Ce billet est un article invité. Il a été rédigé par Océane Mignot sur le blog de Bertrand Jouvenot.

Extrait de l’ouvrage : « La Transformation Digitale des entreprises : Principes, exemples, Mise en œuvre, impact social », Edition Maxima, Océane Mignot, Février 2019.

La question essentielle qui me semblait nécessaire à développer est la dignité humaine dans une société de plus en plus digitale. Que devient la complexité de la nature humaine ? Peux-t-on parler encore de richesse de la diversité ?

Déshumanisation et employabilité

Bien que la robotique puisse apporter un grand soutien dans les soins de santé, le divertissement, la police et l’armée, il faut que la technologie soit appliquée dans un certain cadre réglementaire. Si ce n’est pas le cas, elle peut miner la dignité humaine. Il s’agit du risque d’objectivation ou d’instrumentalisation des personnes, c’est-à-dire de déshumanisation. Le secteur des soins de santé semble préoccupé par la mise en œuvre de la robotique. La façon dont les robots sont déployés semble être une préoccupation. M.Coeckelberg[1] soutient que les robots de soins ne devraient être utilisés que pour des « tâches de soins de routine ». Cela signifie des tâches pour lesquelles aucune implication émotionnelle, intime et personnelle n’est requise. Si des robots sont déployés pour remplacer le soignant, il y a un risque que les soins soient déshumanisés selon A.Sharkey[2]. Lorsque les robots prennent en charge des tâches telles que l’alimentation et le levage, les personnes en quête de soins peuvent se sentir traitées comme des objets.

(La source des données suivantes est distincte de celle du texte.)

Lemma remember_keeps b : keeps endpoint_ok (remember rangeMeta b now).
Proof.
  intros [e out] (Hwf & Hmax & Hsz & Ht). unfold remember. go_unfold. cbn [fst snd] in *.
  set (b0 := set_data (Last b) [] b). destruct (meta e !! MessageID b0) as [prior|] eqn:E.
  - destruct (_ || _); [done|]. split; [done|]. cbn [fst snd set_meta]. split_and!; [done| |]; cbn [meta set_meta].
    + rewrite map_size_insert_Some by eauto. done.
    + apply map_Forall_insert_2; [exact (Ht _ _ E)|done].
  - split; [done|]. cbn [fst snd].
    set (m := if _ =? _ then _ else meta e).
    assert (m !! MessageID b0 = None /\ Z.of_nat (size m) < maxMeta e /\
      map_Forall (fun _ m => mcreated m < 2 ^ 64 - 1) m) as (HN & Hlt & Ht').
    { subst m. destruct (_ =? _) eqn:Hfull; [|split_and!; done || lia].
      destruct (evict_meta (meta e)) as (k & x & Hk & ->); [|done|].
      { intros H0. rewrite H0, map_size_empty in Hfull. apply Z.eqb_eq in Hfull. simpl in Hfull. lia. }
      split_and!; [by apply lookup_delete_None; right| |by apply map_Forall_delete].
      rewrite map_size_delete_Some by eauto. lia. }
    clearbody m. split_and!; [done| |]; cbn [meta set_meta maxMeta].
    + rewrite map_size_insert_None by done. lia.
    + by apply map_Forall_insert_2.
Qed.

Lemma reasmAdd_keeps f : 0 <= Number f -> keeps endpoint_ok (reasmAdd range f now).
Proof.
  intros Hn [e out] (Hwf & Hm). unfold reasmAdd. cbn [fst snd].
  destruct (Add_wf range f now (reasm e) Hrange Hwf Hn Hnow) as [Hwf' _].
  by destruct (Add range f now (reasm e)).
Qed.

Lemma deliver_keeps b : keeps endpoint_ok (deliver room b).
Proof. intros [e out] He. unfold deliver. go_unfold. cbn [fst snd]. by destruct (_ =? _). Qed.

Lemma complete_keeps m d id : keeps endpoint_ok (complete room m d id).
Proof.
  unfold complete. apply keeps_bind; [apply deliver_keeps|]. intros _ [e out] (Hwf & Hmax & Hsz & Ht).
  split; [done|]. split_and!; [done| |by apply map_Forall_delete]. go_unfold.
  cbn [fst snd meta set_meta maxMeta] in *. pose proof (map_size_delete id (meta e)) as Hd.
  destruct (meta e !! id); simpl in Hd; lia.
Qed.

Lemma append_keeps b :
  0 <= TunnelBlocks.Fragment b -> keeps endpoint_ok (appendFragmentedBlockLocked range rangeMeta room b now).
Proof.
  intros Hf. unfold appendFragmentedBlockLocked.
  destruct (_ && _); [apply deliver_keeps|]. destruct (FollowOn b).
  - destruct (_ =? _); [by apply keeps_same|]. apply keeps_bind; [by apply reasmAdd_keeps|].
    intros [d|]; [|by apply keeps_same]. apply keeps_bind; [by apply keeps_same|]. intros s.
    destruct (meta s.1 !! MessageID b); [apply complete_keeps|by apply keeps_same].
  - apply keeps_bind; [apply remember_keeps|]. intros _. apply keeps_bind; [by apply reasmAdd_keeps|].
    intros [d|]; [|by apply keeps_same]. apply keeps_bind; [by apply keeps_same|]. intros s. apply complete_keeps.
Qed.
Lemma pairLoop_spec fuel : forall dst below index cs ce pairs,
  descending rs -> ranges_u32 rs -> emitted dst below pairs -> todo below index cs ce ->
  0 <= pairs <= 64 -> 64 - pairs <= Z.of_nat fuel ->
  exists dst' below' pairs', pairLoop fuel rs dst below index cs ce pairs = Ok dst' /\
    emitted dst' below' pairs' /\ pairs' <= 64 /\ (pairs' = 64 \/ forall p, covered rs p -> below' <= p).
Proof.
  induction fuel as [|fuel IH]; intros dst below index cs ce pairs Hd Hu He Ht Hp Hf; cbn [pairLoop].
  { exists dst, below, pairs. split_and!; try done; [lia|left; lia]. }
  unfold MaxACKRanges at 1. destruct (negb (pairs <? 64)) eqn:Efull.
  { exists dst, below, pairs. split_and!; try done; [lia|left; lia]. }
  destruct Ht as (Hidx & Hend & Hcur). rewrite Z.geb_leb. destruct (len rs <=? index) eqn:Eidx.
  { exists dst, below, pairs. split_and!; try done; [lia|]. right. apply Hend. lia. }
  destruct (lookup_lt_is_Some_2 rs (Z.to_nat index)) as [r Hr]; [unfold len in *; lia|].
  specialize (Hcur r Hr). set (reload := (ce <? cs) || (ce >=? below)) in *.
  assert (exists s e, (if reload then (Start r, End_ r) else (cs, ce)) = (s, e) /\
    (if reload then (let? r := Prelude.index rs index in Ok (Start r, End_ r)) else Ok (cs, ce)) = Ok (s, e))
    as (s & e & Hse & Hload).
  { destruct reload; [exists (Start r), (End_ r)|by exists cs, ce]. split; [done|].
    unfold Prelude.index. zbool. by rewrite Hr. }
  rewrite Hse in Hcur. destruct Hcur as (Hs & Hle & HeE & Hgapset).
  pose proof (Forall_lookup_1 _ _ _ _ Hu Hr) as [Hu0 Hu1].
  rewrite Hload. cbn [bind]. zbool. clear Hload Hse reload.
  assert (Hb : 0 <= below < 2 ^ 32) by (destruct He as (? & ? & ? & ? & ? & ? & ? & ? & _); done).
  unfold u64 at 1. rewrite (Z.mod_small (below - e - 1)) by lia.
  pose proof (gapLoop_spec e (Z.to_nat (MaxACKRanges - pairs)) dst below (below - e - 1) pairs He) as Hg.
  destruct (gapLoop _ _ _ _ _) as [[[dst1 below1] gap1] pairs1].
  destruct Hg as (He1 & Hgap1 & Hg0 & Hble & Hset1 & Hp1 & Hdone); [lia|lia|lia| |lia|unfold MaxACKRanges; lia|].
  { intros p Hc. destruct (decide (e < p)); [right; by apply Hgapset|left; lia]. }
  unfold MaxACKRanges. destruct (pairs1 =? 64) eqn:E64.
  { exists dst1, below1, pairs1. split_and!; try done; [lia|left; lia]. }
  unfold u64. rewrite (Z.mod_small (e - s + 1)) by lia. set (count := Z.min (e - s + 1) 255).
  unfold u32. rewrite (Z.mod_small count), (Z.mod_small (e - count + 1)) by lia.
  assert (He2 : emitted (dst1 ++ [u8 gap1; u8 count]) (e - count + 1) (pairs1 + 1)).
  { replace (e - count + 1) with (below1 - gap1 - 1 - count + 1) by lia.
    apply emitted_ack; [done|lia|lia|lia|lia|]. intros p Hpr. split; [intros Hc; destruct (Hset1 p Hc); lia|].
    intros. apply Exists_exists. exists r. split; [by eapply list_elem_of_lookup_2|lia]. }
  destruct (s <? e - count + 1) eqn:Emore.
  - rewrite Z.mod_small by lia. apply IH; try done; [|lia|lia].
    split_and!; [lia|lia|lia|]. intros r' Hr'. rewrite Hr in Hr'. simplify_eq. zbool.
    split_and!; [done|lia..|]. intros p Hpp _. lia.
  - replace (e - count + 1) with (Start r) in * by lia.
    apply IH; try done; [|lia|lia]. apply todo_next; done || lia.
Qed.
End Emit.

Lemma ParseACKRanges_bytes cap through fc ps R below :
  0 <= fc <= through -> fc < 256 -> through < 2 ^ 32 -> 0 < cap ->
  parsePairs 65 (flat ps) [mkRange (through - fc) through] (through - fc) = Ok (R, below) ->
  ParseACKRanges (be_bytes 4 through ++ [fc] ++ flat ps) cap = if len R <=? cap then Ok R else Err ErrACK.
Proof.
  intros Hfc H256 Ht Hcap Hparse. unfold ParseACKRanges. pose proof (len_flat ps) as Hl.
  replace (Z.rem (len (be_bytes 4 through ++ [fc] ++ flat ps) - 5) 2) with 0.
  2:{ len_simpl. rewrite Hl. replace (Z.of_nat 4 + (1 + 0 + 2 * len ps) - 5) with (0 + len ps * 2) by lia.
      rewrite Z.rem_add by lia. done. }
  go_eval. unfold u32. rewrite Z.mod_small by lia. rewrite (parsePairs_cap 65 cap _ _ _ _ _ Hparse) by len_lia.
  by destruct (len R <=? cap).
Qed.

(** A body for [rs]: what it decodes to, by the receiver's capacity. *)
Definition body_for (rs : list ACKRange) (body : bytes) : Prop :=
  exists acked cut,
    (forall cap, 0 < cap -> ParseACKRanges body cap = if len acked <=? cap then Ok acked else Err ErrACK) /\
    (forall p, covered acked p <-> covered rs p /\ cut <= p) /\
    len body <= 5 + 2 * 64 /\ 2 * len acked <= len body - 3 /\
    (len body = 5 + 2 * 64 \/ forall p, covered rs p -> cut <= p).
Definition ParsePathResponseBlock (data : bytes) : res PathResponse :=
  fail_if negb (len data =? 8) with ErrExtensionBlock ;;
  let? d := copy_at (make_bytes 8) 0 data in
  Ok (mkPathResponse d).

(** ** Peer tests: [peertest.go] *)

Record PeerTestBlock := mkPeerTest {
  PTMessage : Z; PTCode : Z; PTNonce : Z; PTTimestamp : Z; PTAddress : AddrPort;
  PTHash : bytes; PTHasHash : bool; PTSignature : bytes }.

(** [^x] of a [uint64] is [2^64 - 1 - x]. *)
Definition PeerTestConnectionIDs (nonce : Z) : Z * Z :=
  let destinationID := Z.lor (u64 (Z.shiftl nonce 32)) nonce in
  (destinationID, 2 ^ 64 - 1 - destinationID).

Definition validPeerTestCode (message code : Z) : bool :=
  (code =? 0) || (message =? 3) || (message =? 4).

(** ["PeerTestValidate"] *)
Definition peerTestPrologue : bytes :=
  [80; 101; 101; 114; 84; 101; 115; 116; 86; 97; 108; 105; 100; 97; 116; 101].

Definition PeerTestSignatureInput (dst bobHash aliceHash : bytes) (test : PeerTestBlock) : res bytes :=
  fail_if (PTMessage test <? 1) || (PTMessage test >? 4)
    || negb (validPeerTestCode (PTMessage test) (PTCode test)) || negb (len bobHash =? 32) with ErrPeerTest ;;
  fail_if ((PTMessage test =? 3) || (PTMessage test =? 4)) && negb (len aliceHash =? 32) with ErrPeerTest ;;
  match appendRelayEndpoint [] (PTAddress test) with
  | Panic => Panic
  | Err _ => Err ErrPeerTest
  | Ok endpoint =>
      let dst := dst ++ peerTestPrologue in
      let dst := dst ++ bobHash in
      let dst := if (PTMessage test =? 3) || (PTMessage test =? 4) then dst ++ aliceHash else dst in
      let? fixed := write (make_bytes 10) 0 [Version] in
      let? fixed := write fixed 1 (be_bytes 4 (PTNonce test)) in
      let? fixed := write fixed 5 (be_bytes 4 (PTTimestamp test)) in
      let? fixed := write fixed 9 [u8 (len endpoint)] in
      let dst := dst ++ fixed in
      Ok (dst ++ endpoint)
  end.

Definition MarshalPeerTestBlock (dst : bytes) (test : PeerTestBlock) : res bytes :=
  fail_if (PTMessage test <? 1) || (PTMessage test >? 7)
    || negb (validPeerTestCode (PTMessage test) (PTCode test)) || negb (validRelayEndpoint (PTAddress test))
    with ErrPeerTest ;;
  fail_if (PTMessage test <=? 4) && (len (PTSignature test) =? 0) with ErrPeerTest ;;
  let ip := APAddr (PTAddress test) in
  let? address := if Is4 ip then As4 ip else Ok (As16 ip) in
  let dataLen := 3 + 1 + 4 + 4 + 1 + 2 + len address + len (PTSignature test) in
  let? dataLen :=
    if (PTMessage test =? 2) || (PTMessage test =? 4) then
      fail_if negb (PTHasHash test) with ErrPeerTest ;;
      Ok (dataLen + len (PTHash test))
    else
      fail_if PTHasHash test with ErrPeerTest ;;
      Ok dataLen in
  let data := make_bytes dataLen in
  let? data := write data 0 [PTMessage test] in
  let? data := write data 1 [PTCode test] in
  let offset := 3 in
  let? (data, offset) :=
    if PTHasHash test then
      let? data := copy_at data offset (PTHash test) in Ok (data, offset + len (PTHash test))
    else Ok (data, offset) in
  let? data := write data offset [Version] in
  let? data := write data (offset + 1) (be_bytes 4 (PTNonce test)) in
  let? data := write data (offset + 5) (be_bytes 4 (PTTimestamp test)) in
  let? data := write data (offset + 9) [u8 (2 + len address)] in
  let? data := write data (offset + 10) (be_bytes 2 (APPort (PTAddress test))) in
  let? data := copy_at data (offset + 12) address in
  let offset := offset + (12 + len address) in
  let? data := copy_at data offset (PTSignature test) in
  MarshalBlock dst BlockPeerTest data.

Definition ParsePeerTestBlock (data : bytes) : res PeerTestBlock :=
  fail_if len data <? 15 with ErrPeerTest ;;
  let? message := index data 0 in
  let? code := index data 1 in
  let? reserved := index data 2 in
  fail_if (message <? 1) || (message >? 7) || negb (reserved =? 0) || negb (validPeerTestCode message code)
    with ErrPeerTest ;;
  let offset := 3 in
  let? (hash, hasHash, offset) :=
    if (message =? 2) || (message =? 4) then
      fail_if len data <? offset + 32 + 12 with ErrPeerTest ;;
      let? h := slice data offset (offset + 32) in
      let? hash := copy_at (make_bytes 32) 0 h in
      Ok (hash, true, offset + 32)
    else Ok (make_bytes 32, false, offset) in
  fail_if len data <? offset + 12 with ErrPeerTest ;;
  let? version := index data offset in
  fail_if negb (version =? Version) with ErrPeerTest ;;
  let? b := slice data (offset + 1) (offset + 5) in
  let? nonce := be_uint 4 b in
  let? b := slice data (offset + 5) (offset + 9) in
  let? timestamp := be_uint 4 b in
  let? addressSize := index data (offset + 9) in
  fail_if (negb (addressSize =? 6) && negb (addressSize =? 18)) || (len data <? offset + 10 + addressSize)
    with ErrPeerTest ;;
  let? b := slice data (offset + 10) (offset + 12) in
  let? port := be_uint 2 b in
  let? a := slice data (offset + 12) (offset + 10 + addressSize) in
  match AddrFromSlice a with
  | None => Err ErrPeerTest
  | Some address =>
      fail_if (port =? 0) || IsUnspecified address || Is4In6 address with ErrPeerTest ;;
      let offset := offset + (10 + addressSize) in
      let? signature := slice_from data offset in
      fail_if (message <=? 4) && (len signature =? 0) with ErrPeerTest ;;
      Ok (mkPeerTest message code nonce timestamp (mkAddrPort address port) hash hasHash signature)
  end.

(** ** Relay introductions: [introduction.go] *)

Record RelayRequest := mkRelayRequest {
  RRNonce : Z; RRRelayTag : Z; RRTimestamp : Z; RREndpoint : AddrPort; RRSignature : bytes }.

Record RelayIntro := mkRelayIntro { RIAliceHash : bytes; RIRequest : RelayRequest }.

Record RelayResponse := mkRelayResponse {
  RPCode : Z; RPNonce : Z; RPTimestamp : Z; RPEndpoint : AddrPort; RPSignature : bytes;
  RPToken : Z; RPHasToken : bool }.
Fixpoint run (ops : list op) (p : PathValidator) : res (list bool) :=
  match ops with
  | [] => Ok []
  | o :: ops => match run_op o p with
                | (Ok b, p) => let? bs := run ops p in Ok (b :: bs)
                | (Err e, _) => Err e
                | (Panic, _) => Panic
                end
  end.

Fixpoint spec_run (ops : list op) (s : option (bytes * Z)) : list bool :=
  match ops with
  | [] => []
  | o :: ops => let '(b, s) := spec_op o s in b :: spec_run ops s
  end.

(** The array holds the challenge at its start; older bytes may follow. *)
Definition abs (p : PathValidator) (s : option (bytes * Z)) : Prop :=
  len (challenge p) = 16 /\
  match s with
  | None => active p = false
  | Some (c, d) => active p = true /\ deadline p = d /\ length_ p = len c /\ 8 <= len c <= 16 /\ sub 0 (len c) (challenge p) = c
  end.

Lemma path_op_refines o p s :
  abs p s -> exists b p', run_op o p = (Ok b, p') /\ (spec_op o s).1 = b /\ abs p' (spec_op o s).2.
Proof.
  intros [Hl Hs]. destruct o as [c d|r now|now]; cbn [run_op spec_op].
  - unfold Begin. go_unfold. destruct (decide (8 <= len c <= 16)) as [Hc|Hc].
    + zbool. rewrite (over_nil (challenge p)). rewrite copy_at_over by len_lia.
      rewrite bool_decide_eq_true_2 by done. cbn [app]. do 2 eexists. split_and!; [done|done|].
      unfold abs. cbn [snd challenge length_ deadline active]. rewrite len_over by lia. unfold u8.
      split_and!; try done; try lia; [by rewrite Z.mod_small by lia|]. by rewrite over_prefix.
    + rewrite bool_decide_eq_false_2 by done. replace ((len c <? 8) || (len c >? len (challenge p))) with true by lia.
      by do 2 eexists.
  - unfold Validate. go_unfold. destruct s as [[c d]|].
    + destruct Hs as (Ha & Hd & Hlen & Hc & Hsub). rewrite Ha, Hd, Hlen. cbn [negb orb].
      destruct (decide (now <= d /\ len r = len c)) as [[Hn Hr]|Hn].
      * zbool. rewrite slice_ok by lia. rewrite Hsub. unfold bytes_eqb. destruct (decide (c = r)) as [->|Hne].
        -- rewrite !bool_decide_eq_true_2 by done. by do 2 eexists.
        -- rewrite !bool_decide_eq_false_2 by naive_solver. do 2 eexists. split_and!; try done.
      * replace ((now >? d) || negb (len r =? len c)) with true by lia.
        rewrite bool_decide_eq_false_2 by (intros [-> ?]; lia). do 2 eexists. split_and!; try done.
    + rewrite Hs. cbn [negb orb]. by do 2 eexists.
  - unfold Expired. go_unfold. destruct s as [[c d]|].
    + destruct Hs as (Ha & Hd & Hlen & Hc & Hsub). rewrite Ha, Hd. cbn [andb].
      destruct (decide (d < now)).
      * zbool. rewrite bool_decide_eq_true_2 by done. by do 2 eexists.
      * zbool. rewrite bool_decide_eq_false_2 by done. do 2 eexists. split_and!; try done.
    + rewrite Hs. cbn [andb]. by do 2 eexists.
Qed.

Lemma path_run_refines ops : forall p s, abs p s -> run ops p = Ok (spec_run ops s).
Proof.
  induction ops as [|o ops IH]; intros p s Ha; [done|]. cbn [run spec_run].
  destruct (path_op_refines o p s Ha) as (b & p' & -> & Hb & Ha'). destruct (spec_op o s) as [b' s'].
  cbn [fst snd] in *. subst b'. by rewrite (IH p' s' Ha').
Qed.

(** C31: a path validator is a single-use ticket.  Over any sequence of
    challenges, responses and expiry checks on a new validator, the answers are
    those of an abstract slot that holds at most one challenge: a response
    counts exactly when it echoes the outstanding challenge no later than its
    deadline, and then the slot is empty; a challenge of unsuitable length is
    refused and leaves the slot alone; a challenge expires once. *)
Theorem path_validator_refines ops : run ops zero = Ok (spec_run ops None).
Proof. apply path_run_refines. done. Qed.
End PathSpec.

La plainte éthique au sujet de l’« objectivation » est liée à l’idée que les robots ne peuvent pas fournir de soins. L’argument sous-jacent est que les robots sont des dispositifs qui ne sont pas capables de reproduire l’empathie. Le contact humain est généralement considéré comme essentiel pour fournir de bons soins. La qualité de vie du patient doit donc être le principe directeur de la robotique dans les soins de santé selon A.Van Wynsberghe[3].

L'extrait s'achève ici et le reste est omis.